Que signifie cette litanie qui a pour nom "la faute à Hollande", sinon que nous sommes tous innocents, tous victimes ? Que sans l'incompétence, voire la "trahison", du guide suprême nous serions tous heureux dans un pays qui baigne dans l'opulence, qui vit dans l'optimisme et déborde d'énergie ? Seulement voilà, il y a Hollande ! Un seul être nous manque et tout est détraqué ! Et nous mordons à de pareilles craques ! Et nous feignons de croire qu'une bonne primaire va nous dénicher le bon candidat, qui fera enfin la bonne politique ! On rêve. Je dis que la «bouc-émissarisation» de François Hollande constitue une rechute volontaire dans l'infantilisme national le plus désolant.
Entendons-nous bien : je ne suis pas en train de m'attendrir sur l'épreuve personnelle d'un homme. Quiconque fait acte de candidature à la présidence doit savoir qu'il existe, inscrite à l'encre sympathique sur la façade de l'Elysée, une devise qui est celle-là même de l'enfer dans le poème de Dante : «Vous qui entrez ici, quittez toute espérance !»
Je ne lui cherche même pas d'excuses, tant les exemples d'opérations lamentablement ratées se précipitent sous la plume. Ainsi, comment donner, pendant toute une campagne, à une fiscalité punitive de 75 % sur les hauts revenus la valeur d'un symbole et capituler à la première anicroche juridique ? Comment escamoter piteusement, devant la mobilisation des Bretons, une écotaxe votée à l'unanimité ? Comment annoncer à son de trompe la fin du département et finir par un simple regroupement des régions ? Comment, de la réforme des rythmes scolaires, qui devait renforcer les fondamentaux de l'éducation, accoucher du développement du macramé et du tir à l'arc ? Comment faire de la déchéance de nationalité pour les terroristes - j'en reste partisan - un symbole de la détermination de la France et la retirer précipitamment sous les huées ?

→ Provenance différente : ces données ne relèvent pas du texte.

Lemma lastValue_later key (content : list Node) (i : nat) k v :
  content !! (2 * i)%nat = Some k → content !! (2 * i + 1)%nat = Some v →
  yaml.Value k = key → is_Some (lastValue key content).
Proof.
  intros H1 H2 H3. destruct (lastValue key content) eqn:E; [done|].
  by destruct (lastValue_None key content i k v E H1 H2).
Qed.

(** C8.  [parseMapping] returns the empty map for a node that is not a
    mapping.  For a mapping it maps a key text to the value of the last
    pair with that key: a pair with a value whose key is not read by any
    later pair with a value.  An earlier pair with the same key leaves no
    trace in the map, so nothing that reads the map can report it. *)
Theorem parseMapping_last_wins (node : Node) :
  (yaml.Kind node ≠ yaml.MappingNode → PodFields.parseMapping node = ∅)
  ∧ (yaml.Kind node = yaml.MappingNode →
     ∀ key value,
       PodFields.parseMapping node !! key = Some value ↔
       ∃ (i : nat) k,
         yaml.Content node !! (2 * i)%nat = Some k ∧ yaml.Value k = key
         ∧ yaml.Content node !! (2 * i + 1)%nat = Some value
         ∧ ∀ (j : nat) k', (i < j)%nat →
             yaml.Content node !! (2 * j)%nat = Some k' →
             is_Some (yaml.Content node !! (2 * j + 1)%nat) →
             yaml.Value k' ≠ key)
  ∧ (∀ pre k v post (i : nat) k' v',
       yaml.Content node = pre ++ k :: v :: post →
       Nat.even (length pre) = true →
       post !! (2 * i)%nat = Some k' → post !! (2 * i + 1)%nat = Some v' →
       yaml.Value k' = yaml.Value k →
       PodFields.parseMapping node
       = PodFields.parseMapping
           (yaml.mkNode (yaml.Kind node) (yaml.Value node) (yaml.Line node)
              (pre ++ post))).
Proof.
  split; [|split].
  - intros Hk. unfold PodFields.parseMapping, kindIs.
    by rewrite bool_decide_eq_false_2.
  - intros Hk key value. rewrite parseMapping_lookup by done.
    apply lastValue_Some.
  - intros pre k v post i k' v' Hc He H1 H2 H3.
    destruct (decide (yaml.Kind node = yaml.MappingNode)) as [Hk|Hk].
    + apply map_eq. intros key. rewrite !parseMapping_lookup by done.
      rewrite Hc. simpl. rewrite !lastValue_app by done.
      cbn [lastValue].
      destruct (lastValue key post) as [later|] eqn:El; [done|].
      destruct (String.eqb_spec (yaml.Value k) key) as [E|Hne]; [|done].
      destruct (lastValue_later key post i k' v' H1 H2) as [later El'];
        congruence.
    + unfold PodFields.parseMapping, kindIs. simpl.
      by rewrite !bool_decide_eq_false_2.
Qed.

Lemma parseMapping_last_wins_witness :
  PodFields.parseMapping
    (mapping 1 [scalar 1 "name"; scalar 1 "a"; scalar 2 "name"; scalar 2 "b"])
    !! "name"%string = Some (scalar 2 "b")
  ∧ PodFields.parseMapping (scalar 1 "name") = ∅.
Proof.
  split.
  - apply (proj1 (proj2 (parseMapping_last_wins
             (mapping 1 [scalar 1 "name"; scalar 1 "a";
                         scalar 2 "name"; scalar 2 "b"]))) eq_refl).
    exists 1%nat, (scalar 2 "name"). repeat split.
    intros [|[|j]] k' Hj; [lia|lia|]. intros H%lookup_lt_Some. simpl in H. lia.
  - apply (proj1 (parseMapping_last_wins (scalar 1 "name"))).
    intros H. discriminate H.
Defined.

(** ** The format of a container name *)

(** C5, as the claim states it, fails for [isValidSnakeCase]: a name with a
    digit does not match [^[a-z]+(_[a-z]+)*$], yet the check accepts it and
    [validatePod] reports nothing for the manifest. *)
Lemma isValidSnakeCase_accepts_digit :
  MatchString snakeCaseRegex "web1" = false
  ∧ PodFields.isValidSnakeCase "web1" = true
  ∧ PodFields.run (podWithContainer "web1") "pod.yaml" = [].
Proof. done. Qed.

Non, ce n'est pas possible. Une seule question tout de même : êtes-vous sûrs que les Français eux-mêmes n'ont rien à se reprocher dans tous les cas que je viens de citer ? Mais il y a encore plus fort. Comment ne remarque-t-on pas que les grandes lignes de la politique du président le plus impopulaire de la Ve République sont massivement approuvées par les Français ?
Non, je ne fais pas du paradoxe de comptoir. Je tiens ici le pari que le futur président - soit Hollande ou Valls à gauche, voire Montebourg ; Juppé ou Sarkozy à droite, voire Le Maire ; Macron ou Bayrou au centre, voire Hulot - reprendra pour l'essentiel la même politique dans tous les grands domaines : libéralisation poussée de l'économie, réindustrialisation, réduction de la dette, allègement de la fiscalité, maintien du système social français, guerre contre Daech, alliance privilégiée avec l'Allemagne.

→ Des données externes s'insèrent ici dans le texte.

(** * Delivery backend: orders, assignments and their use cases

    A shallow embedding of the domain layer (value objects, the [Order] and
    [Assignment] entities), of the TypeORM-backed repositories and of the
    application use cases, together with the properties stated about them.

    Conventions of the embedding:
    - a JavaScript string is the list of its UTF-16 code units;
    - a JavaScript [number] is a binary64 float (Rocq's primitive floats);
    - a [Date] is its time value, a whole number of milliseconds, or the
      Invalid Date;
    - a method that throws returns [Err e]; a method that mutates [this]
      returns the updated object;
    - the clock, the uuid generator and the database tables are threaded
      through a state-and-exception monad in which a raised exception keeps
      the writes made before it. *)

From Stdlib Require Import List ZArith NArith Bool String Ascii Lia Floats Permutation.
Import ListNotations.

(** ** JavaScript strings *)

Module JS.

(** A string value: its sequence of UTF-16 code units. *)
Definition str := list N.

(** An ASCII literal of the source. *)
Definition lit (s : string) : str :=
  map N_of_ascii (list_ascii_of_string s).

(** [a === b] on strings. *)
Fixpoint str_eqb (a b : str) : bool :=
  match a, b with
  | [], [] => true
  | x :: a', y :: b' => N.eqb x y && str_eqb a' b'
  | _, _ => false
  end.

(** [ToBoolean] of a string: only the empty string is falsy. *)
Definition truthy (s : str) : bool :=
  match s with
  | [] => false
  | _ :: _ => true
  end.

Et pourquoi cela, s'il vous plaît ? Parce que, sur chacun de ces points, la politique poursuivie par Hollande est majoritaire dans l'opinion, chacun des sondages qui paraît le prouve, autant que son abyssale impopularité ! Je conclus provisoirement, car il faudra y revenir, il y a dans l'hallali contre Hollande quelque chose qui me déplaît, car l'homme manifeste dans une telle épreuve un courage remarquable. Il y a ces trop nombreux journalistes qui ne connaissent à l'égard du pouvoir que deux attitudes : le prosternement ou le lynchage.
Mais il y a pis : il y a le risque, en cette année préélectorale, de voir la chasse à l'homme se substituer à la quête des solutions. Il y a ce trouble dans l'âme française, dont le Hollande bashing, comme on dit en français, n'est que le misérable symptôme. Il y a surtout que je ne voudrais pas que nous nous fassions les dupes de nos propres subterfuges. C'est essentiel, si nous voulons réinventer un avenir pour ce pays. «Dixi, et salvavi animam meam» («Ce disant, j'ai libéré ma conscience»), in Critique du programme de Gotha, de Karl Marx. »
Plus léger, plus parisien, avec le vibrion Attali :
Macron, le « Coluche utile » de Hollande
Pour autant, François Hollande, qui est dit-on un éternel optimiste et qui, à force de dire que "la France va mieux", pourrait bien avoir enfin raison (voyez la baisse du chômage et la vente des sous-marins), n’a pas tort non plus quand il compare le phénomène Macron avec le phénomène Coluche de 1980.
Il suffit de se souvenir qu’au tout début, la candidature de l’humoriste était apparue comme un geste purement contestataire, tout comme les velléités de Macron à se présenter en 2017.
Se disant "pas satisfait par la gauche", désireux de pratiquer "la politique autrement" au-delà des clivages traditionnels, ce dernier a donné un magistral coup de pied dans la fourmilière de toute la classe politique.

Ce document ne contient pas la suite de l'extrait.